What the task asks
Give an exact copy of the lines of the records below, starting at the line containing "- destruct (steadyb (net w)) eqn:E; simplify_eq. destruct" and running to the end.

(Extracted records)
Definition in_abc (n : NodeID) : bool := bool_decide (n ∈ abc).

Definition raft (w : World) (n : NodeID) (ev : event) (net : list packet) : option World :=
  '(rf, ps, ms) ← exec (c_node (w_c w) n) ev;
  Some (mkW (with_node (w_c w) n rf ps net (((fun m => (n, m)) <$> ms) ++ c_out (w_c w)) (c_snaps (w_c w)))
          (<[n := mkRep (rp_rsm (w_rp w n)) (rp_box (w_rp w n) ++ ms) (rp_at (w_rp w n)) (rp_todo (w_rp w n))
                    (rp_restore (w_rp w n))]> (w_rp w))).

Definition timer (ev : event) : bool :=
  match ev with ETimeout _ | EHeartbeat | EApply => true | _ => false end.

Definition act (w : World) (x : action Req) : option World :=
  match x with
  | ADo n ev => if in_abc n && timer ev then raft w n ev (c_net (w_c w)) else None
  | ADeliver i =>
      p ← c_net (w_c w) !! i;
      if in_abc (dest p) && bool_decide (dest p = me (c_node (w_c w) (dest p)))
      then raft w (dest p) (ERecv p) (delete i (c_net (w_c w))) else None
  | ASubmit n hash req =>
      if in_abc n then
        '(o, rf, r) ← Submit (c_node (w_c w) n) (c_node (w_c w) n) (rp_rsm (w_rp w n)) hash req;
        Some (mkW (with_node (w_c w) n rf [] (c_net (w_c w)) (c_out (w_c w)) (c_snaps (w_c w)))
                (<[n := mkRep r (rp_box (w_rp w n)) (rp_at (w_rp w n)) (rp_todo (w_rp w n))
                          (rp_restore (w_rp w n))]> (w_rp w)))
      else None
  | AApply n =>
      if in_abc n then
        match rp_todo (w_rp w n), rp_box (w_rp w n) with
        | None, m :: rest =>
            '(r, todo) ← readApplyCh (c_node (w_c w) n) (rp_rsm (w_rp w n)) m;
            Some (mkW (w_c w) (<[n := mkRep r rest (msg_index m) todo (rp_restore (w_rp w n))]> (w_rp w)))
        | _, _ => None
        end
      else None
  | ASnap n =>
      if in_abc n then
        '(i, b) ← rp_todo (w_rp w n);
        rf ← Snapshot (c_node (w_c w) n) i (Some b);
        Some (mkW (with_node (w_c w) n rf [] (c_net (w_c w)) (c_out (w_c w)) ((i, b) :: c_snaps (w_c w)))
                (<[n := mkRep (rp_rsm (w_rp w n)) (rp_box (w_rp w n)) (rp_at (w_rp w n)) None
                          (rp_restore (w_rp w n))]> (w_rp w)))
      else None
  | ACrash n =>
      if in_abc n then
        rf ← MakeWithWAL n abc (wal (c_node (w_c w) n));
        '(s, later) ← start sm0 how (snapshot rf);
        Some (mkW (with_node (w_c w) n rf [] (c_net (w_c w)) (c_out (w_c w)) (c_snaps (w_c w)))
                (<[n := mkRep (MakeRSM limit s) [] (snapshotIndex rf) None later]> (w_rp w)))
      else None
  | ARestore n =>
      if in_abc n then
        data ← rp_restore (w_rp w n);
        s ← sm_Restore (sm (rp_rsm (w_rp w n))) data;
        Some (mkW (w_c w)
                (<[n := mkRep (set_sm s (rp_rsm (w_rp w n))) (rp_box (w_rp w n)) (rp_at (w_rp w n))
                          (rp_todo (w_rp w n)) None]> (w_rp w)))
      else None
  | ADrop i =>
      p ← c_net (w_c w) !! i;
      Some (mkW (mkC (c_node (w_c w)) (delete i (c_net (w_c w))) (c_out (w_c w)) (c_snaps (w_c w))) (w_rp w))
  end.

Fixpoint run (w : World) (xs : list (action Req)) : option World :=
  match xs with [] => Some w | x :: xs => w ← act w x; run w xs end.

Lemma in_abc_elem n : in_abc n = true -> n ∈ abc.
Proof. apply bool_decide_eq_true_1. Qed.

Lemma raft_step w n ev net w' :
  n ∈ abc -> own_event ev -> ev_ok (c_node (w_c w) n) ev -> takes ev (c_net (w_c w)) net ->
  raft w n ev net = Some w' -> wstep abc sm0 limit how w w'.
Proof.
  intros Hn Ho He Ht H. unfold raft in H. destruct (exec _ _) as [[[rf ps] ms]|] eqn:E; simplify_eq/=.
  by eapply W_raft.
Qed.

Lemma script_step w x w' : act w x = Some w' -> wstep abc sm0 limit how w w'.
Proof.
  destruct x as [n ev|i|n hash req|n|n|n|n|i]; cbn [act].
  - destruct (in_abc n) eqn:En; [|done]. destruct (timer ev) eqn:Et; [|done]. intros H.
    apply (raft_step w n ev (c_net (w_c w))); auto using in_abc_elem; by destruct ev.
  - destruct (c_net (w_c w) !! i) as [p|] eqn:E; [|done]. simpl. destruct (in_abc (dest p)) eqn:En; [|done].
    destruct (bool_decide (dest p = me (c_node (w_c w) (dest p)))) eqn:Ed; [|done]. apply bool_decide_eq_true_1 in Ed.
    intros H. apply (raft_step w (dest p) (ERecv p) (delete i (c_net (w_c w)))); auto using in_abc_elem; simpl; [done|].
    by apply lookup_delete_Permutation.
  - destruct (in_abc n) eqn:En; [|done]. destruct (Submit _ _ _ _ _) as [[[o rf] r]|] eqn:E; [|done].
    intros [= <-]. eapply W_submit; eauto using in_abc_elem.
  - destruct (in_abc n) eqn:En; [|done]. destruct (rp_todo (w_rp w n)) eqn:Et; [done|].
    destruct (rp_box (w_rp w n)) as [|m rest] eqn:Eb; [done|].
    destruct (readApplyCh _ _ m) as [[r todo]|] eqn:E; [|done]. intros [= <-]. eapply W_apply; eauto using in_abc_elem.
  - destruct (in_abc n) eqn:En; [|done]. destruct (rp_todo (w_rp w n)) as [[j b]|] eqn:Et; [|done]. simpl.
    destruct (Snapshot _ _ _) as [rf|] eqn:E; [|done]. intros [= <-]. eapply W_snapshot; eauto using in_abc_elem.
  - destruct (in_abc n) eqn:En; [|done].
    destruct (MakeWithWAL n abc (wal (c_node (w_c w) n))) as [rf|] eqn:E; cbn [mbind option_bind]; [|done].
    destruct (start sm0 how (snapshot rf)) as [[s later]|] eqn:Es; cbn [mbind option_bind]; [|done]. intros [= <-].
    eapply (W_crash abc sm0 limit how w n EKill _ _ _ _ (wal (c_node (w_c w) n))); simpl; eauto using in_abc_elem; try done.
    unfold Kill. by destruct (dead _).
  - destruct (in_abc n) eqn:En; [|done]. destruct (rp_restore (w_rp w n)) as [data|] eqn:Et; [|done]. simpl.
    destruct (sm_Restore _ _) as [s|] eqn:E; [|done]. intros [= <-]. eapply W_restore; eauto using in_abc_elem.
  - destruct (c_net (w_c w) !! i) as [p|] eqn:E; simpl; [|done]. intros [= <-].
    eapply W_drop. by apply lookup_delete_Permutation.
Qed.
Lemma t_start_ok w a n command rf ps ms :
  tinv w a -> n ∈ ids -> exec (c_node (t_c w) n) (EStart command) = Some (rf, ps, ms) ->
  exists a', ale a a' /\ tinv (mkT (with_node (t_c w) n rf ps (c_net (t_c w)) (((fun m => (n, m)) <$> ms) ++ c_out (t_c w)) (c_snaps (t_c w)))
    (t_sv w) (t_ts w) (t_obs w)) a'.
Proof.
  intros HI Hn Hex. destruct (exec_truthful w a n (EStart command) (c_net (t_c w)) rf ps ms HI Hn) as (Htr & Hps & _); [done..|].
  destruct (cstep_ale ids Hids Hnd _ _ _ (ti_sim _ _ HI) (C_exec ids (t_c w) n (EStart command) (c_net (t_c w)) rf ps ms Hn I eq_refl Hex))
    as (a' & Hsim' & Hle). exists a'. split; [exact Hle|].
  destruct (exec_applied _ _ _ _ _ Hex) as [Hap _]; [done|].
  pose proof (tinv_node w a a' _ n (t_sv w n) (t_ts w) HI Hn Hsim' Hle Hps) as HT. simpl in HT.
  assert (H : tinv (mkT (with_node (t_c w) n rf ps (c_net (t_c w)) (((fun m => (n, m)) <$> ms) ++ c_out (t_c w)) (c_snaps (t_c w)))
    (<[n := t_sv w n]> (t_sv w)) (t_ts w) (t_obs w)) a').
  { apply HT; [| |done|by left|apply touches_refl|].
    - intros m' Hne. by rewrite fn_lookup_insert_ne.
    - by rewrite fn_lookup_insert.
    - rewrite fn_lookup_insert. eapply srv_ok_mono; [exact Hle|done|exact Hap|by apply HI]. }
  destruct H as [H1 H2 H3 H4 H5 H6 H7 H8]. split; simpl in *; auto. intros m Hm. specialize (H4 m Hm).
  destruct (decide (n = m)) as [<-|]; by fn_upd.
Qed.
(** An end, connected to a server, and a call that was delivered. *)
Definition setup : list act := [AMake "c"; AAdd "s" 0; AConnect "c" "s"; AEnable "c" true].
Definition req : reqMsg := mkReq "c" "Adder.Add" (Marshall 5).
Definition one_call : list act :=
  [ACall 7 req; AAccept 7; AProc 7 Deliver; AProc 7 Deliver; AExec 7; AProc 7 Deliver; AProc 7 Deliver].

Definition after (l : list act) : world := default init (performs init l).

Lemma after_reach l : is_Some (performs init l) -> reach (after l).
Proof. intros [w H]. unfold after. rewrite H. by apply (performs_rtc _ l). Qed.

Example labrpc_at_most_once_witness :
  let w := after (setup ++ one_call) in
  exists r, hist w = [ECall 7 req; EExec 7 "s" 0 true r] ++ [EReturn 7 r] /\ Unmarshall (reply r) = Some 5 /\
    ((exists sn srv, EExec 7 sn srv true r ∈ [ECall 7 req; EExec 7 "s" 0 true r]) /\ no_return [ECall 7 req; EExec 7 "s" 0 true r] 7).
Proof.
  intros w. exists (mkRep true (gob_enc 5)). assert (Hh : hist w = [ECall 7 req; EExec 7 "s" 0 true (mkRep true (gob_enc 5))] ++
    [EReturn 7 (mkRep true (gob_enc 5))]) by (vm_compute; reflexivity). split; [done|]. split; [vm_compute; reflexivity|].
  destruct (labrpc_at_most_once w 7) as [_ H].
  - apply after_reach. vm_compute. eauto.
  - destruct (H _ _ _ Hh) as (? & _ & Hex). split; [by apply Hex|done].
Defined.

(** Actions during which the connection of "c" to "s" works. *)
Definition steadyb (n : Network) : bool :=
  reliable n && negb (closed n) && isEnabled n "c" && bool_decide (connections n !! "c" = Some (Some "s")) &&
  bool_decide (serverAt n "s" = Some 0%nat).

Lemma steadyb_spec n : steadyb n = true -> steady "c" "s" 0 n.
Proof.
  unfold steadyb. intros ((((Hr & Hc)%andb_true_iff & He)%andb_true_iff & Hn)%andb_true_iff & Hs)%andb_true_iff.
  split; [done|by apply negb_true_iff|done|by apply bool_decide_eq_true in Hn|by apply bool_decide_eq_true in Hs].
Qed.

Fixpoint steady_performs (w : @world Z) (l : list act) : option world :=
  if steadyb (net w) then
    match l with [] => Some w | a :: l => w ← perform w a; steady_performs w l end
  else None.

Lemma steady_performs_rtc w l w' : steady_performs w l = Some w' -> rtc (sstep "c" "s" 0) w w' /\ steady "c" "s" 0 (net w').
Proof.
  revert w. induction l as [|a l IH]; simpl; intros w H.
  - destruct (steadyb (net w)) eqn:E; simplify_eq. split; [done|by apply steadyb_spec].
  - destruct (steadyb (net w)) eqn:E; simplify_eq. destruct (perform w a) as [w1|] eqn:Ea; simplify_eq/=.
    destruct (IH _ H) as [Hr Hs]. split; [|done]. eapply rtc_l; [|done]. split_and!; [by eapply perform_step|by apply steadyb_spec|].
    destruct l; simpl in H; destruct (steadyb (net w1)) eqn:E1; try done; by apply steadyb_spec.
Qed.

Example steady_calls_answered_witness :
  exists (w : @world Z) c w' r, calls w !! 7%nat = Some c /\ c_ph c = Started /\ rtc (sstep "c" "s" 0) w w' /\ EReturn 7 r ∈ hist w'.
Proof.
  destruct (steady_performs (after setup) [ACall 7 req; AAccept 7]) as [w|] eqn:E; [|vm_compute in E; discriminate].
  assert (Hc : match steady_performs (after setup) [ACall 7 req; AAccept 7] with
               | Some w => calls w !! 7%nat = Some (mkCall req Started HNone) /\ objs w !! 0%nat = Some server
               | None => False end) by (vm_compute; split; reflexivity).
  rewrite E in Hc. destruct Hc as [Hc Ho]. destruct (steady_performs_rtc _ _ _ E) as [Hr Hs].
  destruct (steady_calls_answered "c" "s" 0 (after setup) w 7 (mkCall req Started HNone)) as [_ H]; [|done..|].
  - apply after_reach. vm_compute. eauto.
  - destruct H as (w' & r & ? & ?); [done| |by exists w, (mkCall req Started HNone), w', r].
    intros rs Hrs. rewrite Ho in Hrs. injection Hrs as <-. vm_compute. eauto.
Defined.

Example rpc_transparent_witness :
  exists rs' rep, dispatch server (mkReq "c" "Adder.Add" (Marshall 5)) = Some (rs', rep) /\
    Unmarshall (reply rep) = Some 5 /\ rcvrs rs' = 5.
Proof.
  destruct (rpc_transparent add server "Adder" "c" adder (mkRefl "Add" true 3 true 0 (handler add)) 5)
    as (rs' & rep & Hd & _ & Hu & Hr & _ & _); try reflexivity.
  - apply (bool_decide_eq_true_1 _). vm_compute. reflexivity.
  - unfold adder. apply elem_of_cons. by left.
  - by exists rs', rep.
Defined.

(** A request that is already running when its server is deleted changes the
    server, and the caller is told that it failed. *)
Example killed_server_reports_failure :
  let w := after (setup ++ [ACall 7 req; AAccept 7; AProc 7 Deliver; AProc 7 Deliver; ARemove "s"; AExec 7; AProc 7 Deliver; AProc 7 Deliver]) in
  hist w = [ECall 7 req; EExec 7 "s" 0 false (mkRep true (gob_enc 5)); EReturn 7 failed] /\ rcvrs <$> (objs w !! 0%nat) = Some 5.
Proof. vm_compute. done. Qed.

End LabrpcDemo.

Reply
  - destruct (steadyb (net w)) eqn:E; simplify_eq. destruct (perform w a) as [w1|] eqn:Ea; simplify_eq/=.
    destruct (IH _ H) as [Hr Hs]. split; [|done]. eapply rtc_l; [|done]. split_and!; [by eapply perform_step|by apply steadyb_spec|].
    destruct l; simpl in H; destruct (steadyb (net w1)) eqn:E1; try done; by apply steadyb_spec.
Qed.

Example steady_calls_answered_witness :
  exists (w : @world Z) c w' r, calls w !! 7%nat = Some c /\ c_ph c = Started /\ rtc (sstep "c" "s" 0) w w' /\ EReturn 7 r ∈ hist w'.
Proof.
  destruct (steady_performs (after setup) [ACall 7 req; AAccept 7]) as [w|] eqn:E; [|vm_compute in E; discriminate].
  assert (Hc : match steady_performs (after setup) [ACall 7 req; AAccept 7] with
               | Some w => calls w !! 7%nat = Some (mkCall req Started HNone) /\ objs w !! 0%nat = Some server
               | None => False end) by (vm_compute; split; reflexivity).
  rewrite E in Hc. destruct Hc as [Hc Ho]. destruct (steady_performs_rtc _ _ _ E) as [Hr Hs].
  destruct (steady_calls_answered "c" "s" 0 (after setup) w 7 (mkCall req Started HNone)) as [_ H]; [|done..|].
  - apply after_reach. vm_compute. eauto.
  - destruct H as (w' & r & ? & ?); [done| |by exists w, (mkCall req Started HNone), w', r].
    intros rs Hrs. rewrite Ho in Hrs. injection Hrs as <-. vm_compute. eauto.
Defined.

Example rpc_transparent_witness :
  exists rs' rep, dispatch server (mkReq "c" "Adder.Add" (Marshall 5)) = Some (rs', rep) /\
    Unmarshall (reply rep) = Some 5 /\ rcvrs rs' = 5.
Proof.
  destruct (rpc_transparent add server "Adder" "c" adder (mkRefl "Add" true 3 true 0 (handler add)) 5)
    as (rs' & rep & Hd & _ & Hu & Hr & _ & _); try reflexivity.
  - apply (bool_decide_eq_true_1 _). vm_compute. reflexivity.
  - unfold adder. apply elem_of_cons. by left.
  - by exists rs', rep.
Defined.

(** A request that is already running when its server is deleted changes the
    server, and the caller is told that it failed. *)
Example killed_server_reports_failure :
  let w := after (setup ++ [ACall 7 req; AAccept 7; AProc 7 Deliver; AProc 7 Deliver; ARemove "s"; AExec 7; AProc 7 Deliver; AProc 7 Deliver]) in
  hist w = [ECall 7 req; EExec 7 "s" 0 false (mkRep true (gob_enc 5)); EReturn 7 failed] /\ rcvrs <$> (objs w !! 0%nat) = Some 5.
Proof. vm_compute. done. Qed.

End LabrpcDemo.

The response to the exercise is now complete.